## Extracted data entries
Definition revision name desc invs doms pol p pver by_ n m : ConstitutionISR :=
  let c := new_constitution p (ver (S n)) name desc invs doms pol (Some p) pver by_
             (clock (clock_reads (cm_world m))) in
  co_set_hash (constitution_digest (constitution_content c)) c.

Lemma create_revision_run name desc invs doms pol p pver by_ m n :
  cm_ok m -> dget p (cm_constitutions m) = Some (ver n) ->
  create constitution_digest name desc invs doms pol (Some p) pver by_ m
  = (Ok (revision name desc invs doms pol p pver by_ n m),
     store_constitution (revision name desc invs doms pol p pver by_ n m)
       (cm_put_world {| uuids_drawn := uuids_drawn (cm_world m);
                        clock_reads := S (clock_reads (cm_world m)) |} m)).
Proof.
  intros Hm Hp. unfold create.
  rewrite (M_bind_Ok _ _ _ _ _ (eq_refl : gets cm_constitutions m = (Ok (cm_constitutions m), m))).
  unfold dmem. rewrite Hp. cbn [negb otruthy or_empty].
  rewrite (M_bind_Ok _ _ _ _ _ (next_version_run p m n Hm Hp)).
  assert (truthy p = true) as -> by (pose proof (named_id p _ m Hm Hp); by destruct p).
  done.
Qed.

Lemma create_ok name desc invs doms pol parent pver by_ m :
  cm_ok m -> (parent = None -> dget (root_id m) (cm_versions m) = None) ->
  records_ok m (create constitution_digest name desc invs doms pol parent pver by_ m).2.
Proof.
  intros Hm Hfresh. assert (Hm0 : records_ok m m) by (split; [done|reflexivity]).
  unfold create. rewrite (M_bind_Ok _ _ _ _ _ (eq_refl : gets cm_constitutions m = (Ok (cm_constitutions m), m))).
  destruct parent as [p|]; cbn [otruthy or_empty].
  - destruct (dmem p (cm_constitutions m)) eqn:Ep; cbn [negb]; [|done].
    unfold dmem in Ep. destruct (dget p (cm_constitutions m)) as [v|] eqn:Hp; [|done].
    destruct (ck_chain m Hm _ _ Hp) as (n & -> & Hk).
    pose proof (create_revision_run name desc invs doms pol p pver by_ m n Hm Hp) as Er.
    unfold create in Er. unfold dmem in Er. unfold mbind at 1, M_bind at 1 in Er.
    unfold gets at 1 in Er. cbn beta iota in Er. rewrite Hp in Er. cbn [negb otruthy or_empty] in Er.
    rewrite Er. apply (store_world _ _ m (S n)); try done. by eapply named_id.
  - cbn [next_version]. unfold in_cm_world, short_id, utcnow. unfold_monad. cbn beta iota. cbn [snd].
    apply (store_world _ _ m 0); [done|done|done| |done].
    + change (dkeys (match dget (root_id m) (cm_versions m) with Some v => v | None => [] end) = []).
      by rewrite Hfresh.
Qed.
(* ===== verification/RateLimit.v ===== *)
(** * API service: the rate limiter

    [autonomous-api/app/middleware/rate_limit.py]: the sliding-window limiter and
    the middleware's choice of limiter.  The clock's answer is an argument;
    windows are below 2^53 seconds, so comparing with them as floats is exact. *)

From S2P Require Import Prelude PyFloat PyVal.
Open Scope Z_scope.

Record RateLimiter : Set := {
  rl_max_requests : Z;
  rl_window_seconds : Z;
  rl_requests : list (string * list float);
}.

Record RateLimitInfo : Set := {
  ri_limit : Z;
  ri_remaining : Z;
  ri_retry_after : Z;
  ri_window_seconds : Z;
}.

Definition new_limiter (max_requests window_seconds : Z) : RateLimiter :=
  {| rl_max_requests := max_requests; rl_window_seconds := window_seconds; rl_requests := [] |}.

Definition put_requests (d : list (string * list float)) (l : RateLimiter) : RateLimiter :=
  {| rl_max_requests := rl_max_requests l; rl_window_seconds := rl_window_seconds l;
     rl_requests := d |}.

(** [current_time - t < self.window_seconds]. *)
Definition in_window (window : Z) (now t : float) : bool := fltb (fsub now t) (of_Z window).

(** [min(xs)]: the first smallest element. *)
Definition list_min (xs : list float) : res float :=
  match xs with
  | [] => Raise (ValueError "min() iterable argument is empty")
  | x :: xs' => Ok (fold_left fmin2 xs' x)
  end.

Definition is_rate_limited (now : float) (client_ip : string)
    : M RateLimiter (bool * RateLimitInfo) :=
  limiter ← gets id;
  let w := rl_window_seconds limiter in
  let requests := if dmem client_ip (rl_requests limiter) then rl_requests limiter
                  else dset client_ip [] (rl_requests limiter) in
  let recent := List.filter (in_window w now) (dget_or client_ip requests []) in
  let requests := dset client_ip recent requests in
  _ ← modify (put_requests requests);
  if rl_max_requests limiter <=? Z.of_nat (length recent) then
    oldest_request ← lift_res (list_min recent);
    left ← lift_res (int_of_float (fsub (of_Z w) (fsub now oldest_request)));
    mret (true, {| ri_limit := rl_max_requests limiter; ri_remaining := 0;
                   ri_retry_after := left + 1; ri_window_seconds := w |})
  else
    let recent := recent ++ [now] in
    _ ← modify (put_requests (dset client_ip recent requests));
    mret (false, {| ri_limit := rl_max_requests limiter;
                    ri_remaining := rl_max_requests limiter - Z.of_nat (length recent);
                    ri_retry_after := 0; ri_window_seconds := w |}).

(** The clients are all trimmed before the empty ones are deleted. *)
Definition cleanup (now : float) : M RateLimiter unit :=
  modify (fun l =>
    let trimmed := map (fun '(ip, ts) => (ip, List.filter (in_window (rl_window_seconds l) now) ts))
                     (rl_requests l) in
    let stale_ips := map fst (List.filter (fun '(_, ts) => match ts with [] => true | _ => false end)
                                trimmed) in
    put_requests (fold_left (fun d ip => ddel ip d) stale_ips trimmed) l).

(** ** The middleware *)

Record RateLimits : Set := { evolution_limiter : RateLimiter; general_limiter : RateLimiter }.

Definition initial_limits : RateLimits :=
  {| evolution_limiter := new_limiter 20 60; general_limiter := new_limiter 100 60 |}.

(** The verdict of [dispatch] on a request: [inl] is the 429 response with its
    info, [inr] is the info that goes into the headers of the response. *)
Definition dispatch (now : float) (client : option string) (path : string)
    : M RateLimits (RateLimitInfo + RateLimitInfo) :=
  let client_ip := match client with Some h => h | None => "unknown" end in
  verdict ← (if str_contains "/evolve" path
             then zoom evolution_limiter
                    (fun l s => {| evolution_limiter := l; general_limiter := general_limiter s |})
                    (is_rate_limited now client_ip)
             else zoom general_limiter
                    (fun l s => {| evolution_limiter := evolution_limiter s; general_limiter := l |})
                    (is_rate_limited now client_ip));
  let '(is_limited, info) := verdict : bool * RateLimitInfo in
  mret (if is_limited then inl info else inr info).

Definition cleanup_old_entries (now now' : float) : M RateLimits unit :=
  _ ← zoom evolution_limiter
        (fun l s => {| evolution_limiter := l; general_limiter := general_limiter s |}) (cleanup now);
  zoom general_limiter
    (fun l s => {| evolution_limiter := evolution_limiter s; general_limiter := l |}) (cleanup now').

(** ** Calls of one limiter *)

Inductive limiter_call : Set :=
| RL_request (now : float) (client_ip : string)
| RL_cleanup (now : float).

Definition call_time (c : limiter_call) : float :=
  match c with RL_request now _ | RL_cleanup now => now end.

(** Whether each request was limited; [None] for a call that raised. *)
Fixpoint limiter_run (cs : list limiter_call) (l : RateLimiter) : list (option bool) * RateLimiter :=
  match cs with
  | [] => ([], l)
  | RL_request now ip :: cs' =>
      let (r, l1) := is_rate_limited now ip l in
      let (rs, l2) := limiter_run cs' l1 in
      ((match r with Ok (b, _) => Some b | Raise _ => None end) :: rs, l2)
  | RL_cleanup now :: cs' => limiter_run cs' (cleanup now l).2
  end.
Definition RUNTIME_SCOPE : string := "__runtime__".
Definition ACTIVATE_EVENT : string := "RuntimeKillSwitchActivated".
Definition DEACTIVATE_EVENT : string := "RuntimeKillSwitchDeactivated".

Section Signer.
Context `{AuditBuiltins}.

(** [GovernanceAuditSigner(key)]. *)
Definition make_signer (key : string) : res string :=
  if truthy key then Ok key
  else Raise (ValueError "governance audit signing key must be configured").

Definition sign (key candidate_id : string) (sequence : Z) (event_type payload previous_hash : string)
    : string * string :=
  let record_hash := material_hash candidate_id sequence event_type payload previous_hash in
  (record_hash, hmac_hex key record_hash).

Definition audit_place (r : AuditRecord) : string :=
  " at " +:+ au_candidate_id r +:+ ":" +:+ str_of_int (au_sequence r).

Definition verify_record (key : string) (r : AuditRecord) : res unit :=
  let '(expected_hash, expected_signature) :=
    sign key (au_candidate_id r) (au_sequence r) (au_event_type r) (au_payload r)
      (au_previous_hash r) in
  if bool_decide (au_record_hash r <> expected_hash)
  then Raise (AuditIntegrityError ("governance audit hash mismatch" +:+ audit_place r))
  else if bool_decide (au_signature r <> expected_signature)
  then Raise (AuditIntegrityError ("governance audit signature mismatch" +:+ audit_place r))
  else Ok tt.

Fixpoint verify_from (key expected_previous : string) (expected_sequence : Z)
    (records : list AuditRecord) : res unit :=
  match records with
  | [] => Ok tt
  | r :: rs =>
      if bool_decide (au_sequence r <> expected_sequence)
      then Raise (AuditIntegrityError ("governance audit sequence gap" +:+ audit_place r))
      else if bool_decide (au_previous_hash r <> expected_previous)
      then Raise (AuditIntegrityError ("governance audit predecessor mismatch" +:+ audit_place r))
      else _ ← verify_record key r;
           verify_from key (au_record_hash r) (expected_sequence + 1) rs
  end.

Definition verify_audit_chain (records : list AuditRecord) (key : string) : res unit :=
  verify_from key EmptyString 1 records.
End Signer.

(** ** runtime_control.py *)

Record KillSwitchState : Set := {
  ks_enabled : bool;
  ks_reason : pyval;
  ks_activated_by : pyval;
  ks_activated_at : pyval;
  ks_deactivated_by : pyval;
  ks_deactivated_at : pyval;
}.

Record RuntimeDB : Set := {
  db_audit : list AuditRecord;
  db_events : list (string * string * string);
  db_world : World;
}.

Section RuntimeControl.
Context `{Env, AuditBuiltins}.
(** [GOVERNANCE_AUDIT_SIGNING_KEY]. *)
Variable signing_key : string.

Definition sequence_leb (a b : AuditRecord) : bool := au_sequence a <=? au_sequence b.

Definition scope_rows (d : RuntimeDB) : list AuditRecord :=
  sort_by sequence_leb
    (List.filter (fun r => bool_decide (au_candidate_id r = RUNTIME_SCOPE)) (db_audit d)).

Definition runtime_records : M RuntimeDB (list AuditRecord) :=
  records ← gets scope_rows;
  key ← lift_res (make_signer signing_key);
  _ ← lift_res (verify_audit_chain records key);
  mret records.

Definition kill_switch_off : KillSwitchState := {|
  ks_enabled := false; ks_reason := VStr EmptyString; ks_activated_by := VNone;
  ks_activated_at := VNone; ks_deactivated_by := VNone; ks_deactivated_at := VNone |}.

Definition get_kill_switch : M RuntimeDB KillSwitchState :=
  records ← runtime_records;
  match last records with
  | None => mret kill_switch_off
  | Some r =>
      latest ← lift_res (json_loads (au_payload r));
      if bool_decide (au_event_type r = ACTIVATE_EVENT) then
        mret {| ks_enabled := true; ks_reason := dget_or "reason" latest (VStr EmptyString);
                ks_activated_by := dget_or "actor" latest VNone;
                ks_activated_at := dget_or "at" latest VNone;
                ks_deactivated_by := VNone; ks_deactivated_at := VNone |}
      else if bool_decide (au_event_type r = DEACTIVATE_EVENT) then
        mret {| ks_enabled := false; ks_reason := dget_or "reason" latest (VStr EmptyString);
                ks_activated_by := dget_or "previous_activated_by" latest VNone;
                ks_activated_at := dget_or "previous_activated_at" latest VNone;
                ks_deactivated_by := dget_or "actor" latest VNone;
                ks_deactivated_at := dget_or "at" latest VNone |}
      else raise (RuntimeError "unknown runtime kill-switch event; refusing to infer state")
  end.

(** The reason is appended to the message when it is true; a reason that is no
    text, which no command records, is not shown. *)
Definition assert_evolution_enabled : M RuntimeDB unit :=
  state ← get_kill_switch;
  when (ks_enabled state)
    (raise (RuntimeError ("runtime evolution kill switch is active" +:+
       match ks_reason state with
       | VStr t => if truthy t then ": " +:+ t else EmptyString
       | _ => EmptyString
       end))).

Definition append_record (r : AuditRecord) (payload_text : string) (d : RuntimeDB) : RuntimeDB := {|
  db_audit := db_audit d ++ [r];
  db_events := db_events d ++ [(RUNTIME_SCOPE, au_event_type r, payload_text)];
  db_world := db_world d |}.

Definition append_event (event_type : string) (payload : pydict) : M RuntimeDB unit :=
  let payload_text := json_dumps payload in
  key ← lift_res (make_signer signing_key);
  rows ← gets scope_rows;
  let '(sequence, previous_hash) := match last rows with
                                    | Some p => (au_sequence p + 1, au_record_hash p)
                                    | None => (1, EmptyString)
                                    end in
  let '(record_hash, signature) :=
    sign key RUNTIME_SCOPE sequence event_type payload_text previous_hash in
  modify (append_record {| au_candidate_id := RUNTIME_SCOPE; au_sequence := sequence;
    au_event_type := event_type; au_payload := payload_text; au_previous_hash := previous_hash;
    au_record_hash := record_hash; au_signature := signature |} payload_text).

Definition db_put_world (w : World) (d : RuntimeDB) : RuntimeDB :=
  {| db_audit := db_audit d; db_events := db_events d; db_world := w |}.

Definition now_text : M RuntimeDB string :=
  t ← zoom db_world db_put_world utcnow; mret (isoformat t).

Definition activate_kill_switch (reason actor : string) : M RuntimeDB KillSwitchState :=
  current ← get_kill_switch;
  if ks_enabled current then mret current
  else
    now ← now_text;
    _ ← append_event ACTIVATE_EVENT
          [("reason", VStr reason); ("actor", VStr actor); ("at", VStr now)];
    get_kill_switch.

Definition deactivate_kill_switch (actor reason : string) : M RuntimeDB KillSwitchState :=
  current ← get_kill_switch;
  if negb (ks_enabled current) then mret current
  else
    now ← now_text;
    _ ← append_event DEACTIVATE_EVENT
          [("reason", if truthy reason then VStr reason else ks_reason current);
           ("actor", VStr actor); ("at", VStr now);
           ("previous_activated_by", ks_activated_by current);
           ("previous_activated_at", ks_activated_at current)];
    get_kill_switch.
End RuntimeControl.

(** ** The switch the log stands for *)

(** The abstract switch: what each command makes of the state at a time. *)
Inductive switch_call : Set :=
| SW_activate (reason actor : string)
| SW_deactivate (actor reason : string).

Definition switch_step (c : switch_call) (now : string) (st : KillSwitchState) : KillSwitchState :=
  match c with
  | SW_activate reason actor =>
      if ks_enabled st then st
      else {| ks_enabled := true; ks_reason := VStr reason; ks_activated_by := VStr actor;
              ks_activated_at := VStr now; ks_deactivated_by := VNone;
              ks_deactivated_at := VNone |}
  | SW_deactivate actor reason =>
      if ks_enabled st then
        {| ks_enabled := false; ks_reason := if truthy reason then VStr reason else ks_reason st;
           ks_activated_by := ks_activated_by st; ks_activated_at := ks_activated_at st;
           ks_deactivated_by := VStr actor; ks_deactivated_at := VStr now |}
      else st
  end.

(** A command that has an effect reads the clock once. *)
Definition effective (c : switch_call) (st : KillSwitchState) : bool :=
  match c with SW_activate _ _ => negb (ks_enabled st) | SW_deactivate _ _ => ks_enabled st end.

Fixpoint switch_run `{Env, AuditBuiltins} (cs : list switch_call) (reads : nat) (st : KillSwitchState)
    : list KillSwitchState :=
  match cs with
  | [] => []
  | c :: cs' =>
      let st' := switch_step c (isoformat (clock reads)) st in
      st' :: switch_run cs' (if effective c st then S reads else reads) st'
  end.

Definition switch_exec `{Env, AuditBuiltins} (key : string) (c : switch_call)
    : M RuntimeDB KillSwitchState :=
  match c with
  | SW_activate reason actor => activate_kill_switch key reason actor
  | SW_deactivate actor reason => deactivate_kill_switch key actor reason
  end.

Fixpoint switch_exec_all `{Env, AuditBuiltins} (key : string) (cs : list switch_call) (d : RuntimeDB)
    : list (res KillSwitchState) * RuntimeDB :=
  match cs with
  | [] => ([], d)
  | c :: cs' => let (r, d1) := switch_exec key c d in
                let (rs, d2) := switch_exec_all key cs' d1 in (r :: rs, d2)
  end.

(** *** Appending to the log *)

Lemma insert_by_snoc {A} (leb : A -> A -> bool) y l x :
  leb y x = true -> insert_by leb y (l ++ [x]) = insert_by leb y l ++ [x].
Proof.
  intros Hyx. induction l as [|z l IH]; simpl; [by rewrite Hyx|].
  destruct (leb y z); [done|]. by rewrite IH.
Qed.

Lemma sort_by_snoc {A} (leb : A -> A -> bool) l x :
  (forall y, y ∈ l -> leb y x = true) -> sort_by leb (l ++ [x]) = sort_by leb l ++ [x].
Proof.
  induction l as [|y l IH]; intros H; simpl; [done|]. rewrite IH by (intros; apply H; by right).
  apply insert_by_snoc, H. by left.
Qed.
(* ===== verification/ParetoSpec.v ===== *)
(** * Evolution: theorems on Pareto selection

    Dominance against its definition; the fronts of the fast sort against the
    layers of the dominance relation, with the termination of its loop; what
    selection returns; and the tolerance that makes dominance cyclic. *)

From S2P Require Import Prelude PyFloat PyVal Pareto.
Open Scope Z_scope.

#[local] Opaque fltb fadd.

(** ** Dominance *)

Lemma dominates_loop_true a b objectives eps better :
  dominates_loop a b objectives eps better = true <->
  (forall o, o ∈ objectives -> fltb (fadd (value_of a o) eps) (value_of b o) = false) /\
  (better = true \/ exists o, o ∈ objectives /\ fltb (fadd (value_of b o) eps) (value_of a o) = true).
Proof.
  revert better. induction objectives as [|o os IH]; intros better; cbn [dominates_loop].
  - split; [intros ->; split; [set_solver|by left]|]. intros [_ [?|(o & ? & _)]]; [done|set_solver].
  - destruct (fltb (fadd (value_of a o) eps) (value_of b o)) eqn:E1.
    { split; [done|]. intros [Hf _]. rewrite (Hf o) in E1; [done|by left]. }
    rewrite IH. setoid_rewrite elem_of_cons. split.
    + intros [Hf Hex]. split; [intros o' [->|?]; auto|].
      destruct (fltb (fadd (value_of b o) eps) (value_of a o)) eqn:E2; [right; eauto|].
      destruct Hex as [?|(o' & ? & ?)]; [by left|right; eauto].
    + intros [Hf Hex]. split; [auto|].
      destruct Hex as [?|(o' & [->|?] & E)]; [|rewrite E; by left|right; eauto].
      left. by destruct (fltb (fadd (value_of b o) eps) (value_of a o)).
Qed.

Lemma dominates_true a b objectives eps :
  dominates a b objectives eps = true <->
  (forall o, o ∈ objectives -> fltb (fadd (value_of a o) eps) (value_of b o) = false) /\
  (exists o, o ∈ objectives /\ fltb (fadd (value_of b o) eps) (value_of a o) = true).
Proof.
  unfold dominates. rewrite dominates_loop_true. split; intros [Hf Hex]; (split; [done|]).
  - by destruct Hex.
  - by right.
Qed.

(** For every tolerance no two candidates dominate each other. *)
Lemma dominates_asym a b objectives eps :
  dominates a b objectives eps = true -> dominates b a objectives eps = false.
Proof.
  rewrite dominates_true. intros [_ (o & Ho & Hlt)]. apply not_true_iff_false.
  rewrite dominates_true. intros [Hf _]. rewrite (Hf o Ho) in Hlt. done.
Qed.

(** Values that are numbers. *)
Definition numeric (objectives : list string) (v : vector) : Prop :=
  forall o, o ∈ objectives -> is_nan (value_of v o) = false.


Lemma dominates_trans a b c objectives :
  numeric objectives a -> numeric objectives b -> numeric objectives c ->
  dominates a b objectives fzero = true -> dominates b c objectives fzero = true ->
  dominates a c objectives fzero = true.
Proof.
  intros Na Nb Nc. rewrite !dominates_true. intros [A1 (o & Ho & A2)] [B1 _].
  assert (Hcb : forall o, o ∈ objectives -> fleb (value_of c o) (value_of b o) = true).
  { intros o' Ho'. apply not_ltb_fleb; [by apply Nb|by apply Nc|].
    by rewrite <- fltb_fadd_zero_l, B1. }
  split.
  - intros o' Ho'. rewrite fltb_fadd_zero_l. apply fleb_not_lt.
    eapply fleb_trans; [by apply Hcb|]. apply not_ltb_fleb; [by apply Na|by apply Nb|].
    by rewrite <- fltb_fadd_zero_l, A1.
  - exists o. split; [done|]. rewrite fltb_fadd_zero_l in A2 |- *.
    eapply fleb_fltb_trans; [by apply Hcb|done].
Qed.

(** ** The fast sort *)

Section Fronts.
Variable values : candidates.
Variable objectives : list string.
Variable epsilon : float.
Hypothesis keys_distinct : dict_ok values.

Abbreviation ids := (dkeys values).
Abbreviation dom := (beats values objectives epsilon).

Lemma beats_irrefl a : dom a a = false.
Proof.
  destruct (dom a a) eqn:E; [|done]. unfold beats in E. pose proof (dominates_asym _ _ _ _ E). congruence.
Qed.

(** The dominators of a candidate, and what it dominates. *)
Definition dominators (d : string) : list string := List.filter (fun o => dom o d) ids.
Definition dominated (c : string) : list string := List.filter (dom c) ids.

Lemma elem_dominators o d : o ∈ dominators d <-> o ∈ ids /\ dom o d = true.
Proof. unfold dominators. by rewrite list_elem_of_In, filter_In, <- list_elem_of_In. Qed.
Lemma elem_dominated c d : d ∈ dominated c <-> d ∈ ids /\ dom c d = true.
Proof. unfold dominated. by rewrite list_elem_of_In, filter_In, <- list_elem_of_In. Qed.

Lemma NoDup_List_filter {A} (p : A -> bool) l : NoDup l -> NoDup (List.filter p l).
Proof.
  induction 1 as [|x l Hx Hl IH]; simpl; [constructor|]. destruct (p x); [|done].
  constructor; [|done]. rewrite list_elem_of_In, filter_In, <- list_elem_of_In. naive_solver.
Qed.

## INSTRUCTIONS TO FOLLOW
Set down, unchanged, only those lines above that fall between the line with "Dominance against its" and the line with "(** ** Dominance *)", the two end lines included.

## EXERCISE RESULT
    Dominance against its definition; the fronts of the fast sort against the
    layers of the dominance relation, with the termination of its loop; what
    selection returns; and the tolerance that makes dominance cyclic. *)

From S2P Require Import Prelude PyFloat PyVal Pareto.
Open Scope Z_scope.

#[local] Opaque fltb fadd.

(** ** Dominance *)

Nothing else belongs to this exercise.